I had a nice experience with using a bit of a brick wall strategy with my year 11s recently. We were covering calculus from the year 12 curriculum and I wanted to look at finding the area under curves. They're a top set group and some had even read ahead and knew that integration would help them find areas. The task I gave them was a simple quadratic (y=5x-x^2) and asked them to find the area under the curve bound by the x-axis. The stipulation was that they were not allowed to use any method that they couldn't justify from first principles. I then put them into random groups of 3 and set them up at whiteboards and just gave them time to do whatever they wanted. It was really interesting to see the kinds of ideas that they came up with for estimating the area, using rectangles, triangles, semicircles, trapezia, and combinations of lots of different shapes.
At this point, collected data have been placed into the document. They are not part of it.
Lemma append_own f owner s1 s2 bs d i s2' :
  batched f owner s1 s2 -> ed_user d = None \/ ed_user d = Some owner ->
  insert_event f i d s2 = (Ok tt, s2') ->
  exists s1', buffer_event bs f i d s1 = (Ok tt, s1') /\ batched f owner s1' s2'.
Proof.
  intros [Hu Hf Ho Hb Hd H1 H2 Hoth (buf & Hbuf & Hall & Hev)] Hd'.
  rewrite insert_as_batch, (persist_batch_own f owner) by (done || by constructor).
  intros H. apply (f_equal snd) in H. cbn [snd] in H. subst s2'.
  assert (Hall' : Forall (fun id => ed_user id.2 = None \/ ed_user id.2 = Some owner) (buf ++ [(i, d)]))
    by (by apply Forall_app_2; [|constructor]).
  pose proof (max_sequence_length f _ H2) as Hm2. rewrite Hev, length_app, number_events_length in Hm2.
  unfold buffer_event, mbind_, mget, mmodify. rewrite Hbuf. cbn [default from_option id]. case_match.
  - rewrite (persist_batch_own f owner) by (cbn [flow_runs set_event_buffer]; rewrite ?Hf; done).
    eexists; split; [reflexivity|].
    split; cbn [next_uuid flow_runs batching events event_buffer set_events set_event_buffer]; try done.
    + by apply sequenced_batch.
    + by apply sequenced_batch.
    + intros x Hx. destruct (Hoth x Hx) as [He Hbf].
      rewrite !flow_events_app, !flow_events_numbered, !decide_False, !app_nil_r by done.
      by rewrite lookup_insert_ne.
    + exists []. rewrite lookup_insert_eq. split_and!; [done | constructor |].
      rewrite !flow_events_app, !flow_events_numbered, !decide_True, app_nil_r by done.
      rewrite Hev, number_events_app, <- app_assoc, Hm2, (max_sequence_length f _ H1).
      do 3 f_equal. lia.
  - eexists; split; [reflexivity|].
    split; cbn [next_uuid flow_runs batching events event_buffer set_events set_event_buffer]; try done.
    + by apply sequenced_batch.
    + intros x Hx. destruct (Hoth x Hx) as [He Hbf].
      rewrite !flow_events_app, !flow_events_numbered, !decide_False, !app_nil_r by done.
      by rewrite lookup_insert_ne.
    + exists (buf ++ [(i, d)]). rewrite lookup_insert_eq. split_and!; [done..|].
      rewrite flow_events_app, flow_events_numbered, decide_True by done.
      rewrite Hev, number_events_app, <- app_assoc, Hm2. do 3 f_equal. lia.
Qed.
(** ** One step *)

Variable construct : NodeType -> res exc unit.
Variable execute : NodeType -> ExecutionContext -> pyval -> M (@env W) NodeResult.
Variable dump_result : NodeResult -> pyval.
Variable traced : bool.

Abbreviation choose_ := (choose_next (W := W) uuid_parse same true batch_size).
Abbreviation finish_ := (finish_node (W := W) uuid_parse dump_result same true batch_size).
Abbreviation run_step_ :=
  (run_step uuid_parse construct execute dump_result same true traced batch_size).

(** What the durable engine relies on from node executors besides [ExecutorLaws]:
    they observe neither the graph-state cache nor the iteration counters, read from the
    context neither the previous node's output nor what an earlier executor assigned there
    (the system context and the tools), leave node runs alone and return memories made of
    dicts.  The error handler reads the output, and model calls with a system context read
    what an earlier node of the same process found: they do not obey these laws, and the two
    engines differ on them ([carried_context_lost] below). *)
Definition bare (tools : list pyval) (c : ExecutionContext) : ExecutionContext := {|
  tenant_id := tenant_id c; user_id := user_id c; session_id := session_id c;
  input_payload := input_payload c; flow_run_id := flow_run_id c;
  correlation_id := correlation_id c; current_node_id := current_node_id c;
  current_node_run_id := current_node_run_id c; state := state c; memory := memory c;
  metadata := metadata c; node_output := [];
  system_prompt := None; system_context := None; context_tools := tools |}.

Class DurableLaws : Prop := {
  dl_executor : ExecutorLaws execute;
  dl_esim : forall t c cfg, esim (execute t c cfg);
  dl_output : forall t c cfg tools e, execute t c cfg e = execute t (bare tools c) cfg e;
  dl_nodes : forall t c cfg, respects (keeps node_runs) (execute t c cfg);
  dl_memory : forall t c cfg e r e' m,
    execute t c cfg e = (Ok r, e') -> result_memory r = Some m -> forallb is_dict m = true;
}.
Context `{DL : !DurableLaws}.
#[local] Existing Instance dl_executor.

(** A context without what a reload loses. *)
Definition erase (c : ExecutionContext) : ExecutionContext := {|
  tenant_id := tenant_id c; user_id := user_id c; session_id := session_id c;
  input_payload := input_payload c; flow_run_id := flow_run_id c;
  correlation_id := correlation_id c; current_node_id := current_node_id c;
  current_node_run_id := None; state := state c; memory := memory c;
  metadata := metadata c; node_output := [];
  system_prompt := None; system_context := None; context_tools := [] |}.

(** The context a reload gives: the tools are the plan's again. *)
Definition fresh (plan : ExecutionPlan) (c : ExecutionContext) : ExecutionContext := {|
  tenant_id := tenant_id c; user_id := user_id c; session_id := session_id c;
  input_payload := input_payload c; flow_run_id := flow_run_id c;
  correlation_id := correlation_id c; current_node_id := current_node_id c;
  current_node_run_id := None; state := state c; memory := memory c;
  metadata := metadata c; node_output := [];
  system_prompt := None; system_context := None; context_tools := available_tools plan |}.
(* ===== verification/PyFloat.v ===== *)
(** * PyFloat: binary64 arithmetic as Python does it

    Costs are Python floats.  The operations the source uses ([+], [-], [*], the true
    division of integers, [float(...)], [round(x, n)]) are those of IEEE binary64 with
    rounding to nearest even, from the Standard Library's specification of floats. *)

From Stdlib Require Import Floats.SpecFloat.
From S2P Require Import Prelude.
From S2P Require Import Errors.
From S2P Require Import PyValue.

Definition prec : Z := 53.
Definition emax : Z := 1024.

Definition to_spec (x : pyfloat) : spec_float :=
  match x with
  | FFin 0 _ => S754_zero false
  | FFin (Zpos m) e => S754_finite false m e
  | FFin (Zneg m) e => S754_finite true m e
  | FInf n => S754_infinity n
  | FNaN => S754_nan
  end.

(** The sign of zero is dropped: no comparison sees it. *)
Definition of_spec (x : spec_float) : pyfloat :=
  match x with
  | S754_zero _ => FFin 0 0
  | S754_finite false m e => FFin (Zpos m) e
  | S754_finite true m e => FFin (Zneg m) e
  | S754_infinity n => FInf n
  | S754_nan => FNaN
  end.

Definition float_add (x y : pyfloat) : pyfloat := of_spec (SFadd prec emax (to_spec x) (to_spec y)).
Definition float_sub (x y : pyfloat) : pyfloat := of_spec (SFsub prec emax (to_spec x) (to_spec y)).
Definition float_mul (x y : pyfloat) : pyfloat := of_spec (SFmul prec emax (to_spec x) (to_spec y)).
Definition float_div (x y : pyfloat) : pyfloat := of_spec (SFdiv prec emax (to_spec x) (to_spec y)).
Definition float_abs (x : pyfloat) : pyfloat :=
  match x with FFin m e => FFin (Z.abs m) e | FInf _ => FInf false | FNaN => FNaN end.

(** The float nearest to the quotient of two integers; the divisor is not zero. *)
Definition ratio (n d : Z) : pyfloat :=
  of_spec (SFdiv prec emax (to_spec (FFin n 0)) (to_spec (FFin d 0))).

Definition overflow : exc := ExternalError "OverflowError" "".

(** [n / d] on integers and [float(z)] raise instead of returning an infinity. *)
Definition finite_or_overflow (x : pyfloat) : res exc pyfloat :=
  match x with FInf _ => Err overflow | _ => Ok x end.
Definition int_div (n d : Z) : res exc pyfloat := finite_or_overflow (ratio n d).
Definition float_of_int (z : Z) : res exc pyfloat :=
  finite_or_overflow (of_spec (binary_normalize prec emax z 0 false)).

(** [float(v)]; reading a float from a string is the interpreter's. *)
Definition py_float (float_of_string : string -> option pyfloat) (v : pyval) : res exc pyfloat :=
  match v with
  | PFloat x => Ok x
  | PInt z => float_of_int z
  | PBool b => Ok (FFin (if b then 1 else 0) 0)
  | PStr s => match float_of_string s with Some x => Ok x | None => Err PyValueError end
  | _ => Err PyTypeError
  end.

(** The integer nearest to [n / d], ties to even; [d] is positive. *)
Definition round_half_even (n d : Z) : Z :=
  let q := (n / d)%Z in
  match Z.compare (2 * (n - q * d)) d with
  | Lt => q
  | Gt => q + 1
  | Eq => if Z.even q then q else q + 1
  end%Z.

(** [round(x, digits)]: the decimal nearest to the exact value, read back. *)
Definition py_round (x : pyfloat) (digits : Z) : pyfloat :=
  match x with
  | FFin m e =>
      if (0 <=? e)%Z then x
      else ratio (round_half_even (m * 10 ^ digits) (2 ^ (- e))) (10 ^ digits)
  | _ => x
  end.

(** Order of floats; false when a NaN is involved. *)
Definition float_ltb (x y : pyfloat) : bool :=
  match num_compare x y with Some Lt => true | _ => false end.

(** [not x]. *)
Definition float_is_zero (x : pyfloat) : bool :=
  match x with FFin m _ => (m =? 0)%Z | _ => false end.

(** ** Decimals

    [Decimal] with the default context: 28 significant digits, ties to even. *)

Record decimal : Type := { d_coef : Z; d_exp : Z }.

Definition dec_zero : decimal := {| d_coef := 0; d_exp := 0 |}.

(** The number of digits to drop from a coefficient. *)
Fixpoint excess_digits (fuel : nat) (c : Z) : Z :=
  match fuel with
  | 0 => 0%Z
  | S fuel => if (Z.abs c <? 10 ^ 28)%Z then 0%Z else (1 + excess_digits fuel (c / 10))%Z
  end.

(** The fuel is the bit length of the coefficient, never less than its decimal digits. *)
Definition dec_round (x : decimal) : decimal :=
  let k := excess_digits (Z.to_nat (Z.log2 (Z.abs (d_coef x)))) (Z.abs (d_coef x)) in
  if (k =? 0)%Z then x
  else {| d_coef := Z.sgn (d_coef x) * round_half_even (Z.abs (d_coef x)) (10 ^ k); d_exp := d_exp x + k |}%Z.

(** [x + y]. *)
Definition dec_add (x y : decimal) : decimal :=
  let e := Z.min (d_exp x) (d_exp y) in
  dec_round {| d_coef := d_coef x * 10 ^ (d_exp x - e) + d_coef y * 10 ^ (d_exp y - e); d_exp := e |}%Z.

(** [bool(x)] is false exactly on zeros; [float(x)] is the nearest float. *)
Definition dec_is_zero (x : decimal) : bool := (d_coef x =? 0)%Z.
Definition dec_float (x : decimal) : pyfloat :=
  if (0 <=? d_exp x)%Z then of_spec (binary_normalize prec emax (d_coef x * 10 ^ d_exp x) 0 false)
  else ratio (d_coef x) (10 ^ (- d_exp x)).

(** ** Facts *)

Lemma num_compare_antisym x y : num_compare y x = CompOpp <$> num_compare x y.
Proof.
  destruct x as [m e|[]|], y as [m' e'|[]|]; simpl; try done.
  by rewrite (Z.min_comm e' e), <- Z.compare_antisym.
Qed.

Lemma num_compare_ge x y : float_ltb x y = false -> num_compare y x <> Some Gt.
Proof.
  unfold float_ltb. rewrite (num_compare_antisym x y).
  destruct (num_compare x y) as [[]|]; simpl; intros ? ?; congruence.
Qed.

Lemma round_half_even_error n d :
  (0 < d)%Z -> (Z.abs (2 * (round_half_even n d * d - n)) <= d)%Z.
Proof.
  intros Hd. unfold round_half_even. pose proof (Z.div_mod n d ltac:(lia)) as Hn.
  pose proof (Z.mod_pos_bound n d Hd). set (q := (n / d)%Z) in *.
  destruct (Z.compare_spec (2 * (n - q * d)) d); [destruct (Z.even q)|..]; nia.
Qed.

Example round_tie : round_half_even 25 10 = 2%Z /\ round_half_even 35 10 = 4%Z.
Proof. done. Qed.

(** One tenth plus two tenths is not three tenths, but rounds to it. *)
Example add_tenths :
  num_compare (float_add (ratio 1 10) (ratio 2 10)) (ratio 3 10) = Some Gt /\
  num_compare (py_round (float_add (ratio 1 10) (ratio 2 10)) 6) (ratio 3 10) = Some Eq.
Proof. by vm_compute. Qed.

Example dec_tenths :
  dec_add {| d_coef := 1; d_exp := -1 |} {| d_coef := 25; d_exp := -2 |} = {| d_coef := 35; d_exp := -2 |} /\
  dec_add {| d_coef := 10 ^ 28; d_exp := 0 |} {| d_coef := 5; d_exp := 0 |} =
    {| d_coef := 10 ^ 27; d_exp := 1 |}.
Proof. by vm_compute. Qed.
Through the work that they did and some highlighting of specific groups to help others along, once we started collecting our ideas together as a class, we came up with the trapezium rule really easily with my role only really being to provide some structure and notation to what they were suggesting. It also gave a nice foundation to link the idea of integration with area but in a way that gave them some reason as to why that was the case, rather than just following a pattern blindly. I think that brick walls are really nice to use and it's definitely a work-in-progress with students that are not used to being forced to think for themselves whilst being stuck. I've found that, especially with students that have struggled with maths or have negative attitudes towards it, they need a lot of encouragement and guidance (mainly just responding to their questions with "I don't know, try it!") as they're reluctant to believe that they can discover something by themselves and then even more reluctant to trust it. I often find myself just needing to give more nudges to some students to get them to continue and test their ideas more since they are quick to give up. However, when they do find things for themselves they are often much more excited. This gives a good opportunity to highlight and praise their perseverance in front of other students and show where the satisfaction comes from in problem solving.
Richard
Wow, this is a great story, Thomas. Especially: I often find myself just needing to give more nudges to some students to get them to continue and test their ideas more since they are quick to give up. However, when they do find things for themselves they are often much more excited. Well done.